▶ _Exercise brief_
In the listing below, start your output at the line with "(** goblin / libc constants *)" and end it after the line with "Definition R_X86_64_JUMP_SLOT : Z := 7.", copying every line exactly.

▶ _Data excerpts_

(** * A shallow embedding of relibc's [ld_so::linker] (src/src/ld_so/linker.rs)

    The loader is modelled on x86-64 Linux ([PATH_SEP = ':']), built in the
    release profile, so [usize]/[u64] arithmetic wraps modulo 2^64.  The
    kernel, the file system, the ELF parser (goblin) and IRELATIVE resolvers
    are the external collaborators of the code: they are Section variables.
    Every effect of [link] on the outside world (mappings, copies, stores,
    [mprotect] calls, resolver calls) is recorded in an event trace. *)

From Stdlib Require Import ZArith List String Ascii Bool Lia.
Import ListNotations.
Open Scope Z_scope.
Open Scope list_scope.

(** ** Machine integers *)

Definition W64 : Z := 2 ^ 64.
Definition wrap (z : Z) : Z := z mod W64.
Definition MAP_FAILED : Z := W64 - 1.   (* [!0] *)

Definition PAGE_SIZE : Z := 4096.
Definition PATH_SEP : ascii := ":"%char.

(** goblin / libc constants *)
Definition PT_LOAD : Z := 1.
Definition PT_TLS : Z := 7.
Definition PF_X : Z := 1.
Definition PF_W : Z := 2.
Definition PF_R : Z := 4.
Definition PROT_READ : Z := 1.
Definition PROT_WRITE : Z := 2.
Definition PROT_EXEC : Z := 4.
Definition STB_GLOBAL : Z := 1.
Definition R_X86_64_64 : Z := 1.
Definition R_X86_64_GLOB_DAT : Z := 6.
Definition R_X86_64_JUMP_SLOT : Z := 7.
Definition R_X86_64_RELATIVE : Z := 8.
Definition R_X86_64_TPOFF64 : Z := 18.
Definition R_X86_64_IRELATIVE : Z := 37.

▶ _Exercise result_
(** goblin / libc constants *)
Definition PT_LOAD : Z := 1.
Definition PT_TLS : Z := 7.
Definition PF_X : Z := 1.
Definition PF_W : Z := 2.
Definition PF_R : Z := 4.
Definition PROT_READ : Z := 1.
Definition PROT_WRITE : Z := 2.
Definition PROT_EXEC : Z := 4.
Definition STB_GLOBAL : Z := 1.
Definition R_X86_64_64 : Z := 1.
Definition R_X86_64_GLOB_DAT : Z := 6.
Definition R_X86_64_JUMP_SLOT : Z := 7.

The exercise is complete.